** Opening Records shown block **
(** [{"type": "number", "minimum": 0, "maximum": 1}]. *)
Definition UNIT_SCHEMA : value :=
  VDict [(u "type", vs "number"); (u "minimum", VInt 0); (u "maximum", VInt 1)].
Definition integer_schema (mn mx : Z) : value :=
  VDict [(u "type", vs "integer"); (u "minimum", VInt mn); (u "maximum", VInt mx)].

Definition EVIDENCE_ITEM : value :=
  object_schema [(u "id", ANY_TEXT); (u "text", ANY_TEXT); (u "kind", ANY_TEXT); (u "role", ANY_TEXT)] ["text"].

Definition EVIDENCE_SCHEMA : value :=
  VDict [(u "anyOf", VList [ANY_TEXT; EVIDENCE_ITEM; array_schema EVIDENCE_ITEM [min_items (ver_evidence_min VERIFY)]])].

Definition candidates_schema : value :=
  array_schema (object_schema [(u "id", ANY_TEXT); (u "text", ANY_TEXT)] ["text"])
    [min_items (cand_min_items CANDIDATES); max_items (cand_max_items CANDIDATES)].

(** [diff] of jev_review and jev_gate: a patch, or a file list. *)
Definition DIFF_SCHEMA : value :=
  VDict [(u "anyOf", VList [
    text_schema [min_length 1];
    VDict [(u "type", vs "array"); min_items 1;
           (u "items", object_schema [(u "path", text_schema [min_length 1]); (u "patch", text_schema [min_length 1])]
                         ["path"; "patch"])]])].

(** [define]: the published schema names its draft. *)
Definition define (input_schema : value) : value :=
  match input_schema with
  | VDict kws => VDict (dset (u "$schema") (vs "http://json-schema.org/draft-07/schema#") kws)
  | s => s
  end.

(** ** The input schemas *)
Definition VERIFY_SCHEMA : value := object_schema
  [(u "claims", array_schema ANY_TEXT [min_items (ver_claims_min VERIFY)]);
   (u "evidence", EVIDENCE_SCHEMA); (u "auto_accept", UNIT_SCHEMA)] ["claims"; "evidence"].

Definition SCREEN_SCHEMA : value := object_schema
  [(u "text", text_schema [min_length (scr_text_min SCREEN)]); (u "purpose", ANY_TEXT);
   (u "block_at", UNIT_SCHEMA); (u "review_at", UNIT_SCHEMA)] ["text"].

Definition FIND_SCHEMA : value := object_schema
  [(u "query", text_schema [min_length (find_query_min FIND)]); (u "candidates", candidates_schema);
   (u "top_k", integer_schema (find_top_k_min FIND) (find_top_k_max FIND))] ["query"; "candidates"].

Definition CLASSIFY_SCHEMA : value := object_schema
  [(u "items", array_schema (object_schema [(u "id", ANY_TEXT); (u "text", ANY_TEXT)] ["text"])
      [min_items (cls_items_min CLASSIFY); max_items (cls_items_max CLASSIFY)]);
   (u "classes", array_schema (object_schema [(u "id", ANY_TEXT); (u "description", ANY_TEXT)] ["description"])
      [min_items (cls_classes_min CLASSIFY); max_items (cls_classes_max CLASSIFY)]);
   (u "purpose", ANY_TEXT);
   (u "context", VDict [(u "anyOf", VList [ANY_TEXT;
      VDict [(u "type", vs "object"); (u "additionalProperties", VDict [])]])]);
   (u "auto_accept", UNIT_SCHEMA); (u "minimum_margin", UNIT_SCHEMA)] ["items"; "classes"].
** Closing Records shown block **
** Opening Records shown block **
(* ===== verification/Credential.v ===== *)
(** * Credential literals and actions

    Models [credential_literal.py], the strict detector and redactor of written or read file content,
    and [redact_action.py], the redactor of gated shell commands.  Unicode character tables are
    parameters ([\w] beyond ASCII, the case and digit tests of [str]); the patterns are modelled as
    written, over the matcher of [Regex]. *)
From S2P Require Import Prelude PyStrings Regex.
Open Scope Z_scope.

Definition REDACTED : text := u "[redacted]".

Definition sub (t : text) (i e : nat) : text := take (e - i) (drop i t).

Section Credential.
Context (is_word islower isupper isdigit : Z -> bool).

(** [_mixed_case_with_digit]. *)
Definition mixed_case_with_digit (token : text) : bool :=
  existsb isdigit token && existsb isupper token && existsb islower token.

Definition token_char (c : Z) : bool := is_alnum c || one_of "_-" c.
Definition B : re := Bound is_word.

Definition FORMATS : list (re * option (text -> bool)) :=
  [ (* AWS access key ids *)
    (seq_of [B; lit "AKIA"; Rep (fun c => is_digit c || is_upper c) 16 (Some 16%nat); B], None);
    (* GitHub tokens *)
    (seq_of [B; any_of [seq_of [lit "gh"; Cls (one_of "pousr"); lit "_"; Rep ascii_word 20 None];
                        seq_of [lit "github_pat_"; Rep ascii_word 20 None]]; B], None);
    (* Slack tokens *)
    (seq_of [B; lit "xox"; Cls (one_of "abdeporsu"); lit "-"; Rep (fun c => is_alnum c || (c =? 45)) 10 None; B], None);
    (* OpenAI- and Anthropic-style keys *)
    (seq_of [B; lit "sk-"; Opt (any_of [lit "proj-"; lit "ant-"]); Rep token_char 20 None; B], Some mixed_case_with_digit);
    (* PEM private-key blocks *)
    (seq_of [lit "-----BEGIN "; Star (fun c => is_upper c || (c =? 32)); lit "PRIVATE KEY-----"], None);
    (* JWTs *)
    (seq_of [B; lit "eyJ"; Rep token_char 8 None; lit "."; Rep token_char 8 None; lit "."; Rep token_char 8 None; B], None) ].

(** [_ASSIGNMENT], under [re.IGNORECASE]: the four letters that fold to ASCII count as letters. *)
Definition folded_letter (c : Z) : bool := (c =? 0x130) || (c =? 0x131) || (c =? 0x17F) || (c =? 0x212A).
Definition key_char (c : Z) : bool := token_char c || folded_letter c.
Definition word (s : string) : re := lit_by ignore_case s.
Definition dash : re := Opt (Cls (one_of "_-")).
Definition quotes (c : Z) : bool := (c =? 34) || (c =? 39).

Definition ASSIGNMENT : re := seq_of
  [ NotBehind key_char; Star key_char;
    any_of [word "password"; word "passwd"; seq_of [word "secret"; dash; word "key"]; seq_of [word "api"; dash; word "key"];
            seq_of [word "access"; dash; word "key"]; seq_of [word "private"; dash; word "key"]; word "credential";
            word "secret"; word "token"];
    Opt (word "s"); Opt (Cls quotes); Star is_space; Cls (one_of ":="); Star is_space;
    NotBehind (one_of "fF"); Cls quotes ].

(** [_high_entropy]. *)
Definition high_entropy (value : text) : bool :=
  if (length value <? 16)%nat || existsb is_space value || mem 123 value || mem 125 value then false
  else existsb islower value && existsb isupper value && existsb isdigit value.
** Closing Records shown block **
• _Task details_
Print, from the entries above, the line with "(** * Credential literals and actions", the line with "written, over the matcher of [Regex]. *)" and all lines between them, exactly and with nothing else.

• _Written response_
(** * Credential literals and actions

    Models [credential_literal.py], the strict detector and redactor of written or read file content,
    and [redact_action.py], the redactor of gated shell commands.  Unicode character tables are
    parameters ([\w] beyond ASCII, the case and digit tests of [str]); the patterns are modelled as
    written, over the matcher of [Regex]. *)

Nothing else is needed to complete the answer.